The lines to be copied run from the one containing "ParseEventLog log = Ok" to the end of the material below; reproduce them exactly, including both ends, and nothing more.

== Segment start ==

Lemma serialize_events_spec el :
  Forall wire_event (rawEvents el) →
  (Forall (λ e, Forall (λ d, is_Some (digest_algID (dg_hash d))) (re_digests e)) (rawEvents el) ∧
   serialize_events (rawEvents el) = Ok (serialized el)) ∨
  (¬ Forall (λ e, Forall (λ d, is_Some (digest_algID (dg_hash d))) (re_digests e)) (rawEvents el) ∧
   ∃ err, serialize_events (rawEvents el) = Err err).
Proof.
  unfold serialized. induction 1 as [|e evs He Hevs IH]; [by left|]. cbn.
  destruct (serialize_event_spec e He) as [[Hf ->]|[Hf [err ->]]]; cbn;
    [|right; split; [by intros [? _]%Forall_cons|by eexists]].
  destruct IH as [[Hr ->]|[Hr [err ->]]]; cbn; [left|right].
  - split; [by constructor|done].
  - split; [by intros [_ ?]%Forall_cons|by eexists].
Qed.

Lemma parsed20 log el spec :
  ParseEventLog log = Ok el → el_specIDEvent el = Some spec → is_log20 log el.
Proof. by intros [(? & ? & _ & _ & _ & ->)|]%parsed_format. Qed.

Lemma wf_rawEvent2_wire spec ids e : wf_rawEvent2 spec ids e → wire_event e.
Proof. by intros (? & ? & ? & ? & _). Qed.

Lemma number_Forall (P : rawEvent → Prop) n evs :
  (∀ m e, P e → P (set_sequence m e)) → Forall P evs → Forall P (number n evs).
Proof. intros HP HF. revert n. induction HF; intros n; cbn; constructor; auto. Qed.

(** Every event of a parsed TPM 2.0 log is well formed. *)
Lemma log20_events log el spec :
  is_log20 log el → el_specIDEvent el = Some spec →
  Forall (λ e, ∃ ids, wf_rawEvent2 spec ids e) (rawEvents el).
Proof.
  intros (e & spec' & evs & chunks & _ & _ & _ & _ & _ & HF & ->) [= ->]. cbn [rawEvents].
  apply number_Forall; [by intros m e' (ids & Hw); exists ids|].
  eapply Forall2_Forall_l; [exact HF|]. apply Forall_true. intros c ev (ids & Hw & _). by exists ids.
Qed.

== Segment end ==

* Solution to this exercise
  ParseEventLog log = Ok el → el_specIDEvent el = Some spec → is_log20 log el.
Proof. by intros [(? & ? & _ & _ & _ & ->)|]%parsed_format. Qed.

Lemma wf_rawEvent2_wire spec ids e : wf_rawEvent2 spec ids e → wire_event e.
Proof. by intros (? & ? & ? & ? & _). Qed.

Lemma number_Forall (P : rawEvent → Prop) n evs :
  (∀ m e, P e → P (set_sequence m e)) → Forall P evs → Forall P (number n evs).
Proof. intros HP HF. revert n. induction HF; intros n; cbn; constructor; auto. Qed.

(** Every event of a parsed TPM 2.0 log is well formed. *)
Lemma log20_events log el spec :
  is_log20 log el → el_specIDEvent el = Some spec →
  Forall (λ e, ∃ ids, wf_rawEvent2 spec ids e) (rawEvents el).
Proof.
  intros (e & spec' & evs & chunks & _ & _ & _ & _ & _ & HF & ->) [= ->]. cbn [rawEvents].
  apply number_Forall; [by intros m e' (ids & Hw); exists ids|].
  eapply Forall2_Forall_l; [exact HF|]. apply Forall_true. intros c ev (ids & Hw & _). by exists ids.
Qed.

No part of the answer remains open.